• _YOUR TASK_: Please repeat, from the entries that follow, the lines from the one containing "apply String.eqb_neq in Hm." through the one containing "unfold sold_today. subst" exactly, adding nothing.

• _DATA SUPPLIED_:

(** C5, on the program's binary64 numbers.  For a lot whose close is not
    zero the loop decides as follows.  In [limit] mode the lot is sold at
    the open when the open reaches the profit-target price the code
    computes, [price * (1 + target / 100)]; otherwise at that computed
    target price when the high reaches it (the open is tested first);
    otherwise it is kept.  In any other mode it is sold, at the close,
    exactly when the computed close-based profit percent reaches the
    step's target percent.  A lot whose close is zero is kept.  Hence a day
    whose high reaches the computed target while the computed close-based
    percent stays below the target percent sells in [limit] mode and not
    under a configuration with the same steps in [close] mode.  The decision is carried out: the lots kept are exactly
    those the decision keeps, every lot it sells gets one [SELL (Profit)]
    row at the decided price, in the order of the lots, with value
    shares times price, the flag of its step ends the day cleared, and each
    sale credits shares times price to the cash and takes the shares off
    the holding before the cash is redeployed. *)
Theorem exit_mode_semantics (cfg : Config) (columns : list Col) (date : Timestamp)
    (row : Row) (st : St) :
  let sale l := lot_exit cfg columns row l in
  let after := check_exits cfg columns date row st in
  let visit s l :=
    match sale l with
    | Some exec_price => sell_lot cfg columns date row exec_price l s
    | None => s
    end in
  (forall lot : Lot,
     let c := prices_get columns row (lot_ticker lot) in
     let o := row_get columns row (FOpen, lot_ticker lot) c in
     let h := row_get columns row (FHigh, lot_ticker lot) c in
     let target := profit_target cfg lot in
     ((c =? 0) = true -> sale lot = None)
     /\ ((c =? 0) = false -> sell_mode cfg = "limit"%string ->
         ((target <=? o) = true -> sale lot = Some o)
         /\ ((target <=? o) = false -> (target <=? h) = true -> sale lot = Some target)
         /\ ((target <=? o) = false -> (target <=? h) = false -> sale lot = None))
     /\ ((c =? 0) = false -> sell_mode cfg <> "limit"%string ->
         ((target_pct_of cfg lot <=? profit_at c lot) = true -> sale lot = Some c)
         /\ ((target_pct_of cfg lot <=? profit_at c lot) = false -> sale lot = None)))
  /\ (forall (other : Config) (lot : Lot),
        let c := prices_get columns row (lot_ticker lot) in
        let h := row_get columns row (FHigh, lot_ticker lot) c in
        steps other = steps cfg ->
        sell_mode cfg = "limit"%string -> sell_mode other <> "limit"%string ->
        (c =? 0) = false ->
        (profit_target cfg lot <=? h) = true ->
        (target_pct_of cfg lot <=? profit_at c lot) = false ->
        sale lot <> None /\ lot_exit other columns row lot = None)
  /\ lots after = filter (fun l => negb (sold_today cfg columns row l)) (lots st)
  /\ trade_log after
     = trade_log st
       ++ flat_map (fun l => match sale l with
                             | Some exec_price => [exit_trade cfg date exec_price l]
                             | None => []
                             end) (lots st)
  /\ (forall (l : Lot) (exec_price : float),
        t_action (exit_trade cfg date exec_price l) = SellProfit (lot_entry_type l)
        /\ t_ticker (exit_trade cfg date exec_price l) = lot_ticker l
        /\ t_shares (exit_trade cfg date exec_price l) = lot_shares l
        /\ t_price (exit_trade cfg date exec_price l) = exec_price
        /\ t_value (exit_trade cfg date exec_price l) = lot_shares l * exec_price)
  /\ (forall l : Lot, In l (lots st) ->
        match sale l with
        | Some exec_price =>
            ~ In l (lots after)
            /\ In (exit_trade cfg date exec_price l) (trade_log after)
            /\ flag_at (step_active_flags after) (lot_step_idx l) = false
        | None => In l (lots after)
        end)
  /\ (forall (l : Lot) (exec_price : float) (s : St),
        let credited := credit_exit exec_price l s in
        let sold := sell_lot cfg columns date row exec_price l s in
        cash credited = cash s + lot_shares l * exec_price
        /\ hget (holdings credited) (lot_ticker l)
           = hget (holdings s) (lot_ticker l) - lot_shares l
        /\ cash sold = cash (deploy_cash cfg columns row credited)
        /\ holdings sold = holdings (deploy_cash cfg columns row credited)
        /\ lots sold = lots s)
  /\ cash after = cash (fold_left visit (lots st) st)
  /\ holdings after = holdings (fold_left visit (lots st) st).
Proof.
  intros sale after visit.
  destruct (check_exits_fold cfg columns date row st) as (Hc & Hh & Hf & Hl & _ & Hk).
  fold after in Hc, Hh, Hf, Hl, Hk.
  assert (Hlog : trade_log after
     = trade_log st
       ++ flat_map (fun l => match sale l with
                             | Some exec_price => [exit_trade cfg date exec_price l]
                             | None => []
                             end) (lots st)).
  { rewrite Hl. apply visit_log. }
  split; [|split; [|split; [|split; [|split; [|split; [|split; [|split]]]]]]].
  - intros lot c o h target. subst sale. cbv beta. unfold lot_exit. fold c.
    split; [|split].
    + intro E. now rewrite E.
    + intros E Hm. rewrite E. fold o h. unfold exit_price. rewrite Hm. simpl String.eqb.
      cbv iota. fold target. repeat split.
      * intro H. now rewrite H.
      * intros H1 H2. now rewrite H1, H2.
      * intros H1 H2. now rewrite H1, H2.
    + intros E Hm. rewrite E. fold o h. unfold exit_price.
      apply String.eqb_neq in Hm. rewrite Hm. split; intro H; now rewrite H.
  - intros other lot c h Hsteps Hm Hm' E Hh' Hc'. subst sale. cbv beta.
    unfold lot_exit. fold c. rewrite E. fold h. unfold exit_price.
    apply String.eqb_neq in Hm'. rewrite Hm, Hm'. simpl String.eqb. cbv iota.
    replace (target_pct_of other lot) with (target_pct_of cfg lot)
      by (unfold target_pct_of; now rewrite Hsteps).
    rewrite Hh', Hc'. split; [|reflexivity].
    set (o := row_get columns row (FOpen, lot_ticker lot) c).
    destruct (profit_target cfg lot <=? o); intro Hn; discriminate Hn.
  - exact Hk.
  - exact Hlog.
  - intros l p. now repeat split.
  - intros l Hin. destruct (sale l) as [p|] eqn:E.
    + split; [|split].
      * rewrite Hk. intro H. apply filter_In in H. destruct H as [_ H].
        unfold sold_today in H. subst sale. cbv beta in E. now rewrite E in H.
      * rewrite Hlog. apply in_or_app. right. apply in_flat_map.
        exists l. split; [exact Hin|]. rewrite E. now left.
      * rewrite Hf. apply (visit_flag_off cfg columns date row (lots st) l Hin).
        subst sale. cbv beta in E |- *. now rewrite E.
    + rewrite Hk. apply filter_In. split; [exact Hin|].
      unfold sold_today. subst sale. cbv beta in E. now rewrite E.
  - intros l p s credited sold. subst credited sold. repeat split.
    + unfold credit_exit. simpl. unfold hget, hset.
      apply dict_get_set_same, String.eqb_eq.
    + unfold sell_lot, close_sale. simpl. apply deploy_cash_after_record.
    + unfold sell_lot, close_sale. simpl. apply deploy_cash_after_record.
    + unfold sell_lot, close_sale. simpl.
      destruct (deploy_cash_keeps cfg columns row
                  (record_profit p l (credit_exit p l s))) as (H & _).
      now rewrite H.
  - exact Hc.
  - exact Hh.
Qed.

• _REPLY_:
      apply String.eqb_neq in Hm. rewrite Hm. split; intro H; now rewrite H.
  - intros other lot c h Hsteps Hm Hm' E Hh' Hc'. subst sale. cbv beta.
    unfold lot_exit. fold c. rewrite E. fold h. unfold exit_price.
    apply String.eqb_neq in Hm'. rewrite Hm, Hm'. simpl String.eqb. cbv iota.
    replace (target_pct_of other lot) with (target_pct_of cfg lot)
      by (unfold target_pct_of; now rewrite Hsteps).
    rewrite Hh', Hc'. split; [|reflexivity].
    set (o := row_get columns row (FOpen, lot_ticker lot) c).
    destruct (profit_target cfg lot <=? o); intro Hn; discriminate Hn.
  - exact Hk.
  - exact Hlog.
  - intros l p. now repeat split.
  - intros l Hin. destruct (sale l) as [p|] eqn:E.
    + split; [|split].
      * rewrite Hk. intro H. apply filter_In in H. destruct H as [_ H].
        unfold sold_today in H. subst sale. cbv beta in E. now rewrite E in H.
      * rewrite Hlog. apply in_or_app. right. apply in_flat_map.
        exists l. split; [exact Hin|]. rewrite E. now left.
      * rewrite Hf. apply (visit_flag_off cfg columns date row (lots st) l Hin).
        subst sale. cbv beta in E |- *. now rewrite E.
    + rewrite Hk. apply filter_In. split; [exact Hin|].
      unfold sold_today. subst sale. cbv beta in E. now rewrite E.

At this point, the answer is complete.